Among vitamins and minerals, the most common drug prescribed was various multivitamin, minerals and antioxidants and their FDCs (13.21%) followed by calcium and Vitamin D and their FDCs (6.21%) and iron, Vitamin B12, and folic acid and their FDCs (3.70%).

Among antimicrobial drugs, the most common drug prescribed was antibacterials (7.13%) followed by antimycobacterials (1.33%), antiparasitics (0.89%), antimycotics (0.24%), and antivirals (0.14%). Among antibiotics, the most common drug prescribed was various antibiotic FDCs (1.85%), followed by quinolones (1.82%), macrolides (1.75%), cephalosporins (0.65%), penicillins (0.41%), aminoglycosides (0.27%), and others (0.37%).

As per the results of this study, the average number of drugs prescribed per prescription was 2.91, which was higher than the standard value (1.6–1.8).[4] In some Indian studies, the average number of drugs per encounter has been reported in the range of 2.8–3.2[6],[7],[8],[9] [Table 2].
Table 2: Comparison of the World Health Organization prescribing indicators obtained in current study with other Indian studies

Click here to view


Polypharmacy was clearly visible in our data.
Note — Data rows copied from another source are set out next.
(** Exceptions that can leave [dump]. [NotImplementedError] is the one the
    base class raises; [Exc] stands for any exception of a subclass. *)
Inductive PyExc :=
| NotImplementedError (msg : string)
| Exc (name : string) (msg : string).

#[global] Instance PyExc_eq_dec : EqDecision PyExc.
Proof. solve_decision. Defined.

(** How a call ends: it returns a value, raises, or never returns because
    it waits on a lock nobody releases. *)
Inductive Completion (A : Type) :=
| Returns (a : A)
| Raises (e : PyExc)
| Blocks.
Arguments Returns {A} a.
Arguments Raises {A} e.
Arguments Blocks {A}.

(** A keyword parameter with a default: [None] is "not passed". *)
Definition kw {A : Type} (default : A) (given : option A) : A :=
  match given with
  | Some a => a
  | None => default
  end.

(** Python truthiness of a [str] or [None] value, as tested by [if x:]. *)
Definition truthy (x : option string) : bool :=
  match x with
  | Some (String _ _) => true
  | Some EmptyString => false
  | None => false
  end.

(** [str(x)] for a [str] or [None] value, as [str.format] renders it. *)
Definition py_str (x : option string) : string :=
  match x with
  | Some s => s
  | None => "None"
  end.

(** ** The body of a [dump] implementation *)

(** [PWrite b k] is [fo.write(b)] followed by [k]; [PReturn] falls off the
    end of the method; [PRaise e] raises [e]. *)
Inductive Prog :=
| PWrite (b : bytes) (k : Prog)
| PReturn
| PRaise (e : PyExc).

(** The chunks a body writes, in program order. *)
Fixpoint chunks_of (p : Prog) : list bytes :=
  match p with
  | PWrite b k => b :: chunks_of k
  | PReturn => []
  | PRaise _ => []
  end.

(** The way a body ends once all its writes went through. *)
Fixpoint ending_of (p : Prog) : Completion unit :=
  match p with
  | PWrite _ k => ending_of k
  | PReturn => Returns tt
  | PRaise e => Raises e
  end.

(** The script that writes [bs] and then ends like [last] (used to build
    concrete exporters). *)
Fixpoint script (bs : list bytes) (last : Prog) : Prog :=
  match bs with
  | [] => last
  | b :: bs' => PWrite b (script bs' last)
  end.

(** ** Sinks *)

(** A file-like object as [dump] sees it: [write fo b] is the sink after
    the call, or [None] when the call does not return. *)
Class Sink (S : Type) := write : S → bytes → option S.

(** Running a body against a sink. The result carries the sink as the call
    left it. *)
Fixpoint exec {S : Type} `{Sink S} (p : Prog) (fo : S) : S * Completion unit :=
  match p with
  | PWrite b k =>
      match write fo b with
      | Some fo' => exec k fo'
      | None => (fo, Blocks)
      end
  | PReturn => (fo, Returns tt)
  | PRaise e => (fo, Raises e)
  end.

(** *** io.BytesIO *)

(** An in-memory binary stream: its buffer and the stream position.
    [write] stores the chunk at the position, overwriting what is there and
    growing the buffer (zero-filled if the position is past the end), and
    advances the position. It never blocks. *)
Record BytesIO := mkBytesIO { buf : bytes; pos : nat }.
(** * OpenHarmony SDK bootstrapper ([cerbero/bootstrap/ohos.py])

    A shallow embedding of the archive discovery, extraction and component
    relocation pipeline, and the properties of its natural-language
    specification that hold (or fail) on it.

    Conventions of the model.
    - Python [str] values are [string]s; [str.lower] acts on the ASCII
      letters, which is all the suffix tests of the program can observe.
    - A path is the list of its components below the file-system root;
      [path_str] renders it with [/] separators.  The components [.] and
      [..] and symbolic links are not interpreted.
    - The file system is a tree whose directories keep their entries in
      listing order (the order [os.scandir] yields them).
    - Code that touches the file system runs in a state-and-exception monad
      over that tree; an exception leaves the tree as it was when raised.
    - The definitions named after the functions of the source run where
      nothing is refused for a reason the tree does not show: every line
      is printed, every file can be read and written, every entry can be
      removed.  Their counterparts with the suffix [_in] run in an
      [Environment] that can refuse each of these; they carry the [print]
      calls of the loop, the reads of the metadata, the write of the
      marker and the final removal of the staging directory.
    - The model takes every name literally.  The operating system and
      [glob] do so for the names called plain below; the properties that
      depend on it assume plain names. *)

From Stdlib Require Import List String Ascii Bool Arith ZArith Lia FinFun.
Import ListNotations.
Open Scope string_scope.
Open Scope list_scope.

Set Implicit Arguments.
Set Warnings "-register-all".

(* ================================================================== *)
(** * Python strings *)
(* ================================================================== *)

Module PyStr.

(** [s.split(sep)] for a one-character separator: never empty. *)
Fixpoint split (sep : ascii) (s : string) : list string :=
  match s with
  | EmptyString => [EmptyString]
  | String c s' =>
      if Ascii.eqb c sep then EmptyString :: split sep s'
      else match split sep s' with
           | [] => [String c EmptyString]
           | w :: ws => String c w :: ws
           end
  end.

(** [l[0]] on the result of a split. *)
Definition first (l : list string) : string := hd EmptyString l.

(** [s.endswith(suf)]. *)
Fixpoint endswith (s suf : string) : bool :=
  if String.eqb s suf then true
  else match s with
       | EmptyString => false
       | String _ s' => endswith s' suf
       end.

(** [s.startswith(c)] for a one-character prefix. *)
Definition startswith (c : ascii) (s : string) : bool :=
  match s with
  | String c' _ => Ascii.eqb c' c
  | EmptyString => false
  end.

Definition lower_ascii (c : ascii) : ascii :=
  let n := nat_of_ascii c in
  if andb (Nat.leb 65 n) (Nat.leb n 90) then ascii_of_nat (n + 32) else c.

(** [s.lower()]. *)
Fixpoint lower (s : string) : string :=
  match s with
  | EmptyString => EmptyString
  | String c s' => String (lower_ascii c) (lower s')
  end.

(** The longest prefix of [s] none of whose characters satisfies [stop]:
    "the substring before the first occurrence of ..." in the words of the
    specification. *)
Fixpoint before_first (stop : ascii -> bool) (s : string) : string :=
  match s with
  | EmptyString => EmptyString
  | String c s' => if stop c then EmptyString else String c (before_first stop s')
  end.

Fixpoint occurs (c : ascii) (s : string) : bool :=
  match s with
  | EmptyString => false
  | String c' s' => Ascii.eqb c' c || occurs c s'
  end.

End PyStr.

(* ================================================================== *)
(** * Module constants and the pure helpers *)
(* ================================================================== *)

Definition SDK_VERSION : string := "6.0".

Definition WANTED_COMPONENTS : list string :=
  ["native"; "toolchains"; "ets"; "js"; "previewer"].

(** [comp in WANTED_COMPONENTS]. *)
Definition wanted (comp : string) : bool :=
  existsb (String.eqb comp) WANTED_COMPONENTS.

Definition _filename_for_platform (platform : string) : string :=
  if String.eqb platform "darwin" then "ohos-sdk-mac-public.tar.gz"
  else "ohos-sdk-windows_linux-public.tar.gz".

(** [{"linux": "linux", "windows": "windows", "darwin": "mac"}.get(platform, platform)]. *)
Definition _platform_dir_name (platform : string) : string :=
  if String.eqb platform "linux" then "linux"
  else if String.eqb platform "windows" then "windows"
  else if String.eqb platform "darwin" then "mac"
  else platform.

(** [os.path.basename]: what follows the last [/]. *)
Definition basename (p : string) : string :=
  last (PyStr.split "/" p) EmptyString.

(** The classifier nested in [start]. *)
Definition _comp_of (path : string) : string :=
  let base := basename path in
  let token := PyStr.first (PyStr.split "." base) in
  let token := PyStr.first (PyStr.split "_" (PyStr.first (PyStr.split "-" token))) in
  token.

(** The classifier as the specification words it: the part of the name
    before the first [.], cut before the first [-] or [_]. *)
Definition is_dot (c : ascii) : bool := Ascii.eqb c ".".
Definition is_dash_or_underscore (c : ascii) : bool :=
  Ascii.eqb c "-" || Ascii.eqb c "_".

Definition classify_spec (name : string) : string :=
  PyStr.before_first is_dash_or_underscore (PyStr.before_first is_dot name).

(* ================================================================== *)
(** * Paths *)
(* ================================================================== *)

Definition path := list string.

Definition sep : string := "/".

(** The path as the string the program sees. *)
Definition path_str (p : path) : string :=
  fold_right (fun name acc => (sep ++ name ++ acc)%string) EmptyString p.

Fixpoint path_eqb (p q : path) : bool :=
  match p, q with
  | [], [] => true
  | x :: p', y :: q' => String.eqb x y && path_eqb p' q'
  | _, _ => false
  end.

(** [p] is [q] or one of its ancestors. *)
Fixpoint is_prefix (p q : path) : bool :=
  match p, q with
  | [], _ => true
  | x :: p', y :: q' => String.eqb x y && is_prefix p' q'
  | _ :: _, [] => false
  end.

(** The components a string contributes to a path: empty components and
    [.] denote the directory reached so far. *)
Definition plain_component (c : string) : bool :=
  negb (String.eqb c EmptyString || String.eqb c ".").

Definition components (s : string) : path :=
  filter plain_component (PyStr.split "/" s).

(** [os.path.join(p, s)]: an absolute [s] discards [p].  The list is the
    path the operating system resolves when [s] holds no component [.] or
    [..] ([plain_key] below). *)
Definition os_path_join (p : path) (s : string) : path :=
  if PyStr.startswith "/" s then components s else p ++ components s.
Polypharmacy can be prevented if the treatment should be based on diagnosis rather than clinical symptoms.

Drugs were prescribed by generic names in only 10.05% of prescriptions, which was much lower than the standard value (100%).[4] This figure is very low as compared to other Indian studies in which the range has been reported between 46.2% and 100%[5],[6],[7] [Table 2]. The prescribing behavior of doctors is often influenced by medical representatives of pharmaceutical companies, and this may lead to increase in drug prescription by brand names. The generic prescribing would rationalize the use of drugs and reduce the healthcare cost.

As infectious diseases are more prevalent in the developing countries, WHO anticipates that 20.0%–26.8% of prescriptions would contain an antibiotic.[4] In the present study, the total number of encounters with an antibiotic was 19.70%, which is near about standard value (20.0%–26.8%).[4] This figure is low as compared to other Indian studies, in which have even reported in the range 20%–72.8%[5],[6],[7],[8],[9] [Table 2]. The irrational use of antibiotics leads to increased risk of adverse drug events, increase in antimicrobial resistance, and higher health-care cost.

The total number of encounters with injectable was 2.2%, which is lower than standard value (13.4%–24.1%).[4] This figure is low as compared to other Indian studies.[7],[10] However, two Indian studies have reported figures of 0.17 and 0.2%[5],[6] [Table 2]. The use of injectables should be reduced in the developing countries so that the healthcare associated infections such as HIV, hepatitis and other blood-borne pathogens can be prevented.

The percentage of drugs prescribed from the EDL of India was 22.57%, which is much lower than the standard value (100%).[4] This figure is low as compared to other Indian studies, in which have even reported in the range 45.7%–90.3%[5],[6],[7],[8],[9],[10] [Table 2]. The reason behind this could be the lack of knowledge and awareness of the essential drug list.

FDCs were used in 73.60% of prescriptions. This figure is comparatively higher than other Indian studies.[5],[10] The large number of irrational FDCs is available in the Indian pharmaceutical market. These irrational FDCs increase the risk of adverse drug events and increase the health-care cost.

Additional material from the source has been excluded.